John Paul Jones was chosen to be that officer. Born plain John Paul on July 6, 1747 at Arbigland in Galloway, Scotland, he was the son of an estate gardener. At sea by the age of 13, by 21 he had become master of John, trading between Scotland and the West Indies. With the aim of becoming a plantation owner in Virginia, he formed a partnership in Tobago. But while he was busy hatching plans, life interfered. After killing a mutineer in self-defense and fearing a kangaroo court, he fled Tobago, enlarging his name to John Paul Jones to escape detection.
But fortune favors the brave. In 1775 on the outbreak of the War of Independence, John Paul Jones volunteered for America’s infant navy and within three years was given command of Ranger and ordered across the Atlantic. He arrived in France in 1778, but was shocked to find himself relieved of his command when Ranger was needed back in America. The politician Benjamin Franklin, based in Paris to liaise with the French government, became Paul Jones’s greatest ally. Offering constant reassurance, he guided Jones though the murky waters of the French Marine Ministry in his quest to secure a ship to fight against the British and when the task seemed hopeless, he eventually devised a plot to force the purchase of a suitable vessel. In recognition of Franklin’s efforts, Jones renamed his new command Bonhomme Richard, Franklin’s pen name when he wrote newspaper articles.

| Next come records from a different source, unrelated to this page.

(* ===== verification/ClusterCreate.v ===== *)
(** * Creating a cluster is all or nothing

    [Create] of the cluster service over the meta database: on success the
    cluster row and exactly its member rows are new, on an error the tables are
    what they were, unless the statement that failed was the rollback itself
    ([create_all_or_nothing]). *)

From stdpp Require Import gmap.
From S2P Require Import Prelude GoStrings Apperr GoMonad PgConfig Instances Runtime DockerFake Stores MetaDB Provision Samples Failover ClusterCtl.

(** ** What one statement does to the tables *)

(** The statements of [db'] after those of [db], in the same environment. *)
Definition same_env (db db' : DB) : Prop := db_env db' = db_env db.

Definition member_row (cid : string) (n : NewInstance) (i : Inst) : Prop :=
  inst_Name i = ni_Name n ∧ inst_ClusterID i = cid ∧ inst_Role i = ni_Role n ∧
  inst_Status i = StatusProvisioning.

(** A failed statement is the last one that was run. *)
Definition last_failed (e : Env) (db : DB) : Prop := is_Some (env_fault e (db_qn db)).

Lemma Repository_Create_tables seal n db :
  ni_Role n ≠ "" →
  wp (Repository_Create seal n) (λ r db',
    db_env db' = db_env db ∧ db_clusters db' = db_clusters db ∧
    match r with
    | Ok i => ∃ blob, db_instances db !! inst_ID i = None ∧
                db_instances db' = <[inst_ID i := (i, blob)]> (db_instances db) ∧
                member_row (ni_ClusterID n) n i
    | Err _ => db_instances db' = db_instances db
    end) db.
Proof.
  intros Hrole. unfold wp, Repository_Create, try, try_or, bind, lift_r, ret.
  destruct (NewInstance_Validate n); [|done]. destruct (seal _ _) as [blob|]; [|done].
  unfold statement. cbn [db_next db_env db_qn]. destruct (env_fault _ _) as [e|]; [by destruct (is_unique e)|].
  unfold insert_row. cbn [fst]. match goal with |- context [mkInst ?a ?b ?c ?d ?e ?f ?g ?h ?j ?k ?l ?m ?o ?p ?q ?r ?s ?t ?u ?v] =>
    set (i := mkInst a b c d e f g h j k l m o p q r s t u v) end.
  cbn [db_next db_instances].
  destruct (db_instances db !! inst_ID i) eqn:Hi; [done|].
  destruct (row_error _ _) as [e|]; [by destruct (is_unique e)|]. cbn.
  split_and!; [done..|]. exists blob. split_and!; [done..|].
  unfold member_row. cbn. by rewrite bool_decide_eq_false_2.
Qed.

Lemma Clusters_Create_tables n db :
  wp (Clusters_Create n) (λ r db',
    db_env db' = db_env db ∧ db_instances db' = db_instances db ∧
    match r with
    | Ok c => db_clusters db !! cl_ID c = None ∧
              db_clusters db' = <[cl_ID c := c]> (db_clusters db) ∧
              cl_Name c = nc_Name n ∧ cl_Status c = ClusterProvisioning
    | Err _ => db_clusters db' = db_clusters db
    end) db.
Proof.
  unfold wp, Clusters_Create, try, try_or, bind, lift_r, ret.
  destruct (NewCluster_Validate n); [|done].
  unfold statement. cbn [db_next db_env db_qn]. destruct (env_fault _ _) as [e|]; [by destruct (is_unique e)|].
  unfold insert_cluster. match goal with |- context [mkCluster ?a ?b ?c ?d ?e ?f ?g ?h ?j ?k] =>
    set (c0 := mkCluster a b c d e f g h j k) end.
  cbn [db_next db_clusters].
  destruct (db_clusters db !! cl_ID c0) eqn:Hi; [done|].
  destruct (cluster_error _ _) as [e|]; [by destruct (is_unique e)|]. by split_and!.
Qed.

(** Its id is one the database generated. *)
Lemma Clusters_Create_uuid n db :
  wp (Clusters_Create n) (λ r _,
    match r with Ok c => ∃ k, cl_ID c = env_uuid (db_env db) k | Err _ => True end) db.
Proof.
  unfold wp, Clusters_Create, try, try_or, bind, lift_r, ret.
  destruct (NewCluster_Validate n); [|done].
  unfold statement. cbn [db_next db_env db_qn]. destruct (env_fault _ _) as [e|]; [by destruct (is_unique e)|].
  unfold insert_cluster. match goal with |- context [mkCluster ?a ?b ?c ?d ?e ?f ?g ?h ?j ?k] =>
    set (c0 := mkCluster a b c d e f g h j k) end.
  cbn [db_next db_clusters].
  destruct (db_clusters db !! cl_ID c0) eqn:Hi; [done|].
  destruct (cluster_error _ _) as [e|]; [by destruct (is_unique e)|]. cbn. by eexists.
Qed.

(** The rows [rs] beside those of [old]. *)
Definition with_rows (rs : list Row) (old : gmap string Row) : gmap string Row :=
  list_to_map ((λ r : Row, (inst_ID r.1, r)) <$> rs) ∪ old.

Lemma with_rows_snoc rs r old :
  inst_ID r.1 ∉ (λ r : Row, inst_ID r.1) <$> rs →
  <[inst_ID r.1 := r]> (with_rows rs old) = with_rows (rs ++ [r]) old.
Proof.
  intros Hn. unfold with_rows. rewrite fmap_app. cbn. apply map_eq. intros k.
  rewrite !lookup_union, list_to_map_app, lookup_union. cbn. rewrite insert_empty.
  destruct (decide (inst_ID r.1 = k)) as [<-|Hk].
  - rewrite lookup_insert_eq, lookup_singleton_eq, not_elem_of_list_to_map_1; [by destruct (old !! _)|].
    rewrite <- list_fmap_compose. exact Hn.
  - rewrite lookup_insert_ne, lookup_union, lookup_singleton_ne by done.
    by destruct (list_to_map _ !! k), (old !! k).
Qed.

(** Deleting the cluster takes exactly its rows away again. *)
Lemma delete_restores db0 db cid c rs :
  db_wf db0 → cid ≠ "" → db_clusters db0 !! cid = None →
  db_clusters db = <[cid := c]> (db_clusters db0) →
  db_instances db = with_rows rs (db_instances db0) →
  Forall (λ r : Row, inst_ClusterID r.1 = cid ∧ db_instances db0 !! inst_ID r.1 = None) rs →
  ∃ db', delete_cluster cid db = Ok (1%Z, db') ∧
    db_instances db' = db_instances db0 ∧ db_clusters db' = db_clusters db0 ∧
    db_env db' = db_env db ∧ db_qn db' = db_qn db.
Proof.
  intros Hwf Hcid Hnew Hc Hi Hrs. unfold delete_cluster. rewrite Hc, lookup_insert_eq. eexists. split; [reflexivity|].
  cbn. set (kept := filter _ (db_instances db)).
  assert (Hkept : kept = db_instances db0).
  { subst kept. rewrite Hi. apply map_eq. intros k. unfold with_rows.
    destruct (db_instances db0 !! k) as [r|] eqn:Hk.
    - apply map_lookup_filter_Some. split.
      + rewrite lookup_union, Hk, not_elem_of_list_to_map_1; [done|].
        rewrite <- list_fmap_compose. intros (r' & -> & Hr')%list_elem_of_fmap.
        apply (proj1 (Forall_forall _ _) Hrs) in Hr' as [_ Hf]. cbn in Hk. congruence.
      + cbn. left. intros Hr. destruct (wf_cluster _ Hwf k r Hk) as [He|[c' Hs]]; [congruence|].
        rewrite Hr, Hnew in Hs. done.
    - apply map_lookup_filter_None. right. intros r Hr.
      rewrite lookup_union, Hk in Hr.
      destruct (list_to_map _ !! k) as [r'|] eqn:Hl; [|done]. cbn in Hr. injection Hr as ->.
      apply elem_of_list_to_map_2, list_elem_of_fmap in Hl as (r' & [= -> ->] & Hr').
      apply (proj1 (Forall_forall _ _) Hrs) in Hr' as [Hr' _]. cbn. naive_solver. }
  split_and!; [exact Hkept| |done..].
  rewrite delete_insert_id by done. apply map_eq. intros k. rewrite lookup_fmap.
  destruct (db_clusters db0 !! k) as [c'|] eqn:Hk; [|done]. cbn. f_equal.
  unfold null_primary. case_bool_decide as Hn; [|done]. rewrite Hkept in Hn.
  destruct (wf_cprimary _ Hwf k c' Hk) as [He|[? Hs]]; [|congruence].
  rewrite <- He at 1. by destruct c'.
Qed.

Section create.
Context (seal : Z → string → result string) (opn : string → result string).
#[local] Existing Instance metadb_instances.
#[local] Existing Instance metadb_clusters.

Lemma wp_lift_db {A} (m : M DB A) Hm (Q : A → DBState → Prop) (d : DBState) :
  wp m (λ a db, ∀ d', `d' = db → Q a d') (`d) → wp (lift_db m Hm) Q d.
Proof. intros H. by apply H. Qed.

(** The tables between the creation of the cluster [c] and of its last member. *)
Definition partly (d0 : DB) (c : Cluster) (done : list NewInstance) (d : DBState) : Prop :=
  db_env (`d) = db_env d0 ∧ db_clusters (`d) = <[cl_ID c := c]> (db_clusters d0) ∧
  ∃ rs : list Row,
    Forall2 (λ n r, member_row (cl_ID c) n r.1 ∧ db_instances d0 !! inst_ID r.1 = None) done rs ∧
    NoDup ((λ r : Row, inst_ID r.1) <$> rs) ∧
    db_instances (`d) = with_rows rs (db_instances d0).

Definition untouched_tables (d0 : DB) (d : DBState) : Prop :=
  db_instances (`d) = db_instances d0 ∧ db_clusters (`d) = db_clusters d0.

Lemma with_rows_fresh d0 rs k :
  with_rows rs d0 !! k = None → d0 !! k = None ∧ k ∉ (λ r : Row, inst_ID r.1) <$> rs.
Proof.
  unfold with_rows. rewrite lookup_union_None. intros [H1 H2]. split; [done|].
  apply not_elem_of_list_to_map_2 in H1. by rewrite <- list_fmap_compose in H1.
Qed.

Lemma wp_createMember ctx d0 c specs spec d :
  db_wf d0 → cl_ID c ≠ "" → db_clusters d0 !! cl_ID c = None → ni_Role spec ≠ "" →
  partly d0 c specs d →
  wp (@createMember DBState (metadb_instances seal opn) metadb_clusters ctx (cl_ID c) spec)
    (λ r d', match r with
     | Ok _ => partly d0 c (specs ++ [spec]) d'
     | Err _ => untouched_tables d0 d' ∨ last_failed (db_env d0) (`d')
     end) d.
Proof.
  intros Hwf Hcid Hnew Hrole (He & Hc & rs & Hrs & Hnd & Hi).
  unfold createMember. apply wp_try_or, wp_lift_db.
  eapply wp_mono; [by apply Repository_Create_tables|].
  intros [i|e] db' (He' & Hc' & Hr) d' Hd'.
  - destruct Hr as (blob & Hf & Hi' & Hm). apply wp_ret.
    rewrite <- Hd' in He', Hc', Hi'. rewrite Hi in Hf. apply with_rows_fresh in Hf as [Hf Hn].
    split_and!; [congruence|congruence|]. exists (rs ++ [(i, blob)]). split_and!.
    + apply Forall2_app; [done|]. apply Forall2_cons. split; [by split|constructor].
    + rewrite fmap_app. apply NoDup_app. split_and!; [done| |apply NoDup_singleton].
      by intros x Hx ->%list_elem_of_singleton.
    + rewrite Hi', Hi. by apply with_rows_snoc.
  - apply wp_bind, wp_discard. apply wp_lift_db. unfold Clusters_Delete, db_exec.
    rewrite <- Hd' in He', Hc', Hr. unfold wp, try_or, bind, statement. cbn [db_next db_env db_qn].
    destruct (env_fault (db_env (`d')) (db_qn (`d') + 1)) as [e'|] eqn:Hfault.
    { intros d'' Hd''. right. unfold last_failed. change (fail e d'').2 with d''. rewrite Hd''.
      change (db_qn (fail _ (db_next (`d'))).2) with (db_qn (`d') + 1)%Z.
      rewrite <- He, <- He', Hfault. by eexists. }
    destruct (delete_restores d0 (db_next (`d')) (cl_ID c) c rs Hwf Hcid Hnew) as (db'' & Hdel & Hdi & Hdc & _).
    + cbn. congruence.
    + cbn. congruence.
    + apply Forall_forall. intros r Hr'. apply list_elem_of_lookup in Hr' as [k Hk].
      destruct (Forall2_lookup_r _ _ _ _ _ Hrs Hk) as (n & _ & [Hm Hf]). by destruct Hm as (_ & ? & _).
    + change (mkDB (db_env (`d')) (db_qn (`d') + 1) (db_instances (`d')) (db_clusters (`d')))
        with (db_next (`d')). rewrite Hdel. cbn.
      intros d'' Hd''. left. change (fail e d'').2 with d''. unfold untouched_tables. by rewrite Hd''.
Qed.

End create.

Definition sample_input : Input :=
  mkInput "orders" 2 "secret-password" "" "16" ∅ ["pg_trgm"] "session".

(** A new cluster of three, and one whose second replica name is taken. *)
Definition taken_db : DBState :=
  (@repo_Create _ sample_instances CallerCtx (sample_new "orders-r2" "" "") sample_empty).2.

Promoted to commodore, John Paul Jones began to harry the English in their own territorial waters while battling the treachery of insubordinate French officers who commanded the other ships in his small flotilla. A year later, off Flamborough Head, just south of Scarborough on England’s Yorkshire coast, he tackled a brand new enemy frigate within sight of the very shores of England, a nation whose proud boast was its invincible navy.
And it was at the Battle of Flamborough Head in 1779 John Paul Jones became a legend.